Dua nama besar atlet Indonesia kembali menjadi pusat perhatian publik olahraga, tetapi kali ini dengan cerita yang sangat berbeda. Megawati Hangestri Pertiwi bersiap membuka lembaran baru di Liga Voli Korea Selatan, sementara Gregoria Mariska Tunjung mengambil keputusan penting dengan mengundurkan diri dari Pelatnas PBSI.
Kabar itu langsung menyita perhatian karena keduanya sama-sama berada di fase krusial dalam perjalanan karier. Satu atlet menatap tantangan baru di luar negeri, sedangkan yang lain memilih langkah berbeda dari jalur pembinaan nasional yang selama ini menaunginya.
Megawati menunggu momen debut di Korea Selatan
Sorotan terbesar datang dari Megawati Hangestri yang diperkirakan segera menjalani debut bersama Suwon Hyundai Hillstate. Penampilannya disebut akan terjadi pada KOVO Cup 2026, dengan laga perdana yang diperkirakan berlangsung sekitar bulan Oktober di Liga Voli Korea Selatan.
Kehadiran Megawati di klub asal Suwon itu kembali memancing antusiasme besar dari penggemar olahraga Indonesia. Perhatian publik wajar mengalir deras karena Megawati dikenal sebagai salah satu pemain yang kiprahnya di luar negeri selalu menjadi bahan pembicaraan.
Langkah baru ini juga menegaskan bahwa posisinya tetap penting dalam peta atlet Indonesia yang berkarier di kompetisi internasional. Setiap kabar mengenai dirinya cepat menjadi sorotan karena publik ingin melihat sejauh mana kontribusinya saat mengenakan seragam Hyundai Hillstate.
Gregoria resmi tinggalkan Pelatnas PBSI
Di cabang bulutangkis, Gregoria Mariska Tunjung justru menjadi pembicaraan karena keputusan yang berbeda arah. Ia disebut resmi mengundurkan diri dari Pelatnas PBSI, sebuah langkah yang mengejutkan banyak pembaca olahraga karena datang saat namanya masih berada dalam sorotan besar.
PP PBSI juga telah merespons keputusan tersebut. Namun, informasi yang tersedia hanya menegaskan bahwa pengunduran diri itu sudah resmi, tanpa menjelaskan alasan di balik langkah yang diambil Gregoria.
Keputusan ini membuat perhatian publik tidak lagi hanya tertuju pada hasil pertandingan atau jadwal tampilnya. Banyak yang kini melihat langkah tersebut sebagai perubahan penting yang dapat memengaruhi arah karier Gregoria ke depan.
Dua kabar yang sama-sama menggerakkan publik olahraga
Gabungan kabar dari Megawati dan Gregoria membuat keduanya mendominasi pembahasan di kanal olahraga VIVA pada periode tersebut.
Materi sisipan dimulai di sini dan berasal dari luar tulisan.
Definition tr_facade_binding_encode (out : option (list Z)) (binding : option tr_facade_binding)
    : tr_status * option (list Z) :=
  match out, binding with
  | Some _, Some b =>
      bail (TR_ERR_INVALID, out) when
        (negb (tr_facade_binding_lane_valid (bd_lane b)) || tr_facade_binding_id_zero (bd_identity b)) ;;
      let out := replicate (Z.to_nat TR_FACADE_BIND_WIRE_SIZE) 0 in
      let out := put_at out TR_FACADE_BIND_OFF_MAGIC tr_facade_bind_magic in
      let out := put_at out TR_FACADE_BIND_OFF_VERSION (tr_put_le16 TR_FACADE_BIND_VERSION) in
      let out := put_at out TR_FACADE_BIND_OFF_LANE (tr_put_le16 (bd_lane b)) in
      let out := put_at out TR_FACADE_BIND_OFF_IDENTITY (bd_identity b) in
      (TR_OK, Some out)
  | _, _ => (TR_ERR_INVALID, out)
  end.

Definition tr_facade_binding_decode (data : option (list Z)) (len : Z) (binding : option tr_facade_binding)
    : tr_status * option tr_facade_binding :=
  match data, binding with
  | Some data, Some _ =>
      bail (TR_ERR_BAD_LENGTH, binding) when (negb (len =? TR_FACADE_BIND_WIRE_SIZE)) ;;
      bail (TR_ERR_BAD_MAGIC, binding) when
        (negb (bool_decide (take 4 (at_off data TR_FACADE_BIND_OFF_MAGIC) = tr_facade_bind_magic))) ;;
      bail (TR_ERR_BAD_VERSION, binding) when
        (negb (tr_get_le16 (at_off data TR_FACADE_BIND_OFF_VERSION) =? TR_FACADE_BIND_VERSION)) ;;
      let lane := tr_get_le16 (at_off data TR_FACADE_BIND_OFF_LANE) in
      bail (TR_ERR_BAD_TYPE, binding) when (negb (tr_facade_binding_lane_valid lane)) ;;
      bail (TR_ERR_RESERVED, binding) when (nz (tr_get_le64 (at_off data TR_FACADE_BIND_OFF_RESERVED))) ;;
      let identity := take (Z.to_nat TR_FACADE_BIND_ID_SIZE) (at_off data TR_FACADE_BIND_OFF_IDENTITY) in
      bail (TR_ERR_INVALID, Some (mk_binding 0 zero_id)) when (tr_facade_binding_id_zero identity) ;;
      (TR_OK, Some (mk_binding lane identity))
  | _, _ => (TR_ERR_BAD_LENGTH, binding)
  end.

Definition tr_facade_binding_id_equal (a b : option (list Z)) : bool :=
  match a, b with
  | Some a, Some b =>
      fold_left (λ diff p, u8 (Z.lor diff (u8 (Z.lxor p.1 p.2)))) (combine a b) 0 =? 0
  | _, _ => false
  end.

(** * Lemmas: sizing *)

Record limits_ok (l : tr_facade_limits) : Prop := {
  fl_message_ok : u32_ok (fl_max_message_bytes l);
  fl_frame_ok : u32_ok (fl_max_frame_payload_bytes l);
  fl_window_ok : u64_ok (fl_initial_window_bytes l);
  fl_threshold_ok : u64_ok (fl_window_update_threshold_bytes l)
}.

Record tuning_ok (t : tr_facade_tuning) : Prop := {
  ft_rx_ok : u32_ok (ft_rx_buffer_count t);
  ft_pool_ok : u32_ok (ft_rpc_message_pool_count t);
  ft_reassembly_ok : u32_ok (ft_reassembly_pool_count t)
}.

Lemma add_product_spec total count size : u64_ok total → u64_ok count → u64_ok size →
  tr_rpc_v2_add_product total count size =
    if total + count * size <=? UINT64_MAX then (true, total + count * size) else (false, total).
Proof.
  intros Ht Hc Hs. unfold tr_rpc_v2_add_product, nz. rewrite Z.gtb_ltb.
  destruct (Z.eqb_spec count 0) as [->|Hne]; cbn [negb andb].
  - change (0 * size) with 0. rewrite (proj2 (Z.leb_le _ _)) by word_lia. by rewrite (u64_small 0), u64_small by word_lia.
  - destruct (Z.ltb_spec ((UINT64_MAX - total) / count) size) as [Hlt|Hle].
    + destruct (Z.leb_spec (total + count * size) UINT64_MAX); [|done]. exfalso.
      assert (size ≤ (UINT64_MAX - total) / count); [|lia]. apply Z.div_le_lower_bound; [word_lia|lia].
    + assert (total + count * size ≤ UINT64_MAX) as Hok.
      { pose proof (Z.mul_div_le (UINT64_MAX - total) count ltac:(word_lia)). unfold u64_ok in Hc. nia. }
      rewrite (proj2 (Z.leb_le _ _)) by done. unfold u64_ok in *.
      assert (0 ≤ count * size) by nia. rewrite (u64_small (count * size)), u64_small by word_lia. done.
Qed.

(** * Lemmas: bindings *)

Lemma lor_bytes_zero l v : bytes_ok l → u8_ok v →
  fold_left (λ value b, u8 (Z.lor value b)) l v = 0 ↔ v = 0 ∧ l = replicate (length l) 0.
Proof.
  intros Hl. revert v. induction Hl as [|b l Hb Hl IH]; intros v Hv; [cbn; tauto|]. cbn [fold_left length replicate].
  assert (Z.lor v b = u8 (Z.lor v b)) as E.
  { symmetry. apply u8_small. unfold u8_ok in *. split; [apply Z.lor_nonneg; lia|].
    destruct (Z.eq_dec (Z.lor v b) 0) as [->|Hne]; [lia|]. apply Z.log2_lt_pow2; [pose proof (Z.lor_nonneg v b); lia|].
    rewrite Z.log2_lor by lia. apply Z.max_lub_lt.
    - destruct (Z.eq_dec v 0) as [->|]; [done|]. apply Z.log2_lt_pow2; lia.
    - destruct (Z.eq_dec b 0) as [->|]; [done|]. apply Z.log2_lt_pow2; lia. }
  rewrite IH by apply u8_range. rewrite <- E, Z.lor_eq_0_iff. split.
  - intros [[-> ->] El]. split; [done|]. by f_equal.
  - intros [-> [= -> El]]. done.
Qed.

Lemma id_zero_iff id : bytes_ok id → tr_facade_binding_id_zero id = true ↔ id = replicate (length id) 0.
Proof. intros H. unfold tr_facade_binding_id_zero. rewrite Z.eqb_eq, lor_bytes_zero; [tauto|done|unfold u8_ok; lia]. Qed.

Lemma xor_bytes_zero a b d : bytes_ok a → bytes_ok b → length a = length b → u8_ok d →
  fold_left (λ diff p, u8 (Z.lor diff (u8 (Z.lxor p.1 p.2)))) (combine a b) d = 0 ↔ d = 0 ∧ a = b.
Proof.
  intros Ha Hb Hl Hd.
  set (xs := map (λ p, u8 (Z.lxor p.1 p.2)) (combine a b)).
  assert (fold_left (λ diff p, u8 (Z.lor diff (u8 (Z.lxor p.1 p.2)))) (combine a b) d =
    fold_left (λ value b, u8 (Z.lor value b)) xs d) as ->.
  { unfold xs. generalize d. induction (combine a b) as [|p l IH]; intros x; [done|]. cbn. apply IH. }
  rewrite lor_bytes_zero; [|apply list.Forall_forall; intros x (p & -> & _)%list_elem_of_fmap; apply u8_range|done].
  f_equiv. unfold xs. clear Hd xs. revert b Hb Hl. induction Ha as [|x a Hx Ha IH]; intros b Hb Hl.
  - destruct b; [done|discriminate Hl].
  - destruct b as [|y b]; [discriminate Hl|]. apply Forall_cons in Hb as [Hy Hb]. injection Hl as Hl.
    cbn [combine map length replicate fst snd].
    assert (u8 (Z.lxor x y) = 0 ↔ x = y) as Hxy.
    { rewrite u8_small; [apply Z.lxor_eq_0_iff|]. unfold u8_ok in *. split; [apply Z.lxor_nonneg; lia|].
      destruct (Z.eq_dec (Z.lxor x y) 0) as [->|Hne]; [lia|]. apply Z.log2_lt_pow2; [pose proof (proj2 (Z.lxor_nonneg x y)); lia|].
      eapply Z.le_lt_trans; [apply Z.log2_lxor; lia|]. apply Z.max_lub_lt.
      - destruct (Z.eq_dec x 0) as [->|]; [done|]. apply Z.log2_lt_pow2; lia.
      - destruct (Z.eq_dec y 0) as [->|]; [done|]. apply Z.log2_lt_pow2; lia. }
    split.
    + intros [= E1 E2]. f_equal; [by apply Hxy|]. by apply IH.
    + intros [= -> ->]. f_equal; [by apply Hxy|]. by apply IH.
Qed.

Definition random_ok (a : random_answer) : Prop := match a with R_bytes bytes => bytes_ok bytes | _ => True end.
Nama mereka muncul sebagai dua cerita yang paling banyak menarik minat pembaca, meski datang dari cabang olahraga yang berbeda.
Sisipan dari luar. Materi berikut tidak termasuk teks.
Lemma domain_release_inv base s k : domain_inv base s → domain_inv base (domain_exec (Da_release k) s).
Proof.
  intros (Hb & H0 & Hh & Hd). unfold domain_exec. destruct (ds_domain s) as [d|] eqn:Ed; [|by split_and!; rewrite ?Ed].
  destruct (ds_holders s !! k) as [[bytes lease]|] eqn:Ek; [|by split_and!; rewrite ?Ed].
  destruct (held_delete _ _ _ Ek) as (E1 & E2 & E3). cbn [fst snd] in *. pose proof (Forall_lookup_1 _ _ _ _ Hh Ek) as Hbytes. cbn in Hbytes.
  assert (Forall (λ h : Z * bool, u64_ok h.1) (delete k (ds_holders s))) as Hh' by (by apply Forall_delete).
  pose proof (held_nonneg _ Hh'). pose proof (leased_range (delete k (ds_holders s))).
  destruct Hd as [Hr Ha Hc Hc64 Hl Hcap Hup Hcl Hus]. unfold tr_producer_domain_release. rewrite Hup.
  assert (∃ b', (if ds_host s then (b_release (ds_budget s) bytes).2 else ds_budget s) = b' ∧ b_ok b' ∧
    b_used b' = b_used (ds_budget s) - (if ds_host s then bytes else 0)) as (b' & -> & Hb' & Hu').
  { destruct (ds_host s); [|exists (ds_budget s); split_and!; try done; lia].
    destruct (b_release_spec (ds_budget s) bytes Hb) as (b' & -> & Hb' & Hu'); [unfold sizeof_domain in Hc; word_lia|by exists b']. }
  rewrite (u64_small (dm_current_bytes d - bytes)) by (unfold sizeof_domain in Hc; word_lia).
  assert ((if lease then u64 (dm_leases d - 1) else dm_leases d) = dm_leases d - (if lease then 1 else 0)) as ->.
  { destruct lease; [apply u64_small; word_lia|lia]. }
  split_and!; cbn [ds_budget ds_holders ds_domain]; try done.
  split; cbn [dm_refs dm_upstream dm_current_bytes dm_capacity dm_leases dm_closed dm_set_counts ds_host ds_holders ds_puts ds_budget];
    rewrite ?E1, ?E2, ?E3; try done; try lia.
  - unfold sizeof_domain in Hc. word_lia.
  - destruct lease; lia.
  - rewrite Hu', Hus. destruct (ds_host s); lia.
Qed.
Fenomena itu menunjukkan bahwa publik Indonesia tetap sangat mengikuti perjalanan para atlet elite, baik yang berkarier di luar negeri maupun yang berada di dalam sistem pembinaan nasional. Bagi pembaca, kabar seperti debut, perpindahan klub, hingga keputusan mundur dari pelatnas punya daya tarik tersendiri.
Selain dua nama itu, daftar artikel populer juga diisi oleh kisah legendaris Chris John yang menyoroti perjalanan salah satu petinju terbaik Indonesia. Ada pula artikel yang membahas respons PBSI setelah Gregoria resmi mundur dari Pelatnas, sehingga topik seputar bulutangkis tetap menguat di tengah ramainya perhatian.
Rangkaian kabar tersebut memperlihatkan bahwa pembaca olahraga tidak hanya mengejar hasil laga. Mereka juga mengikuti keputusan besar, perubahan karier, dan perjalanan panjang atlet yang sudah memberi banyak warna bagi olahraga Indonesia.
Di tengah berbagai kabar yang bergulir, Megawati dan Gregoria tetap menjadi dua nama yang paling menonjol. Satu bersiap memulai tantangan baru bersama Hyundai Hillstate, sementara yang lain menandai babak baru dengan meninggalkan Pelatnas PBSI.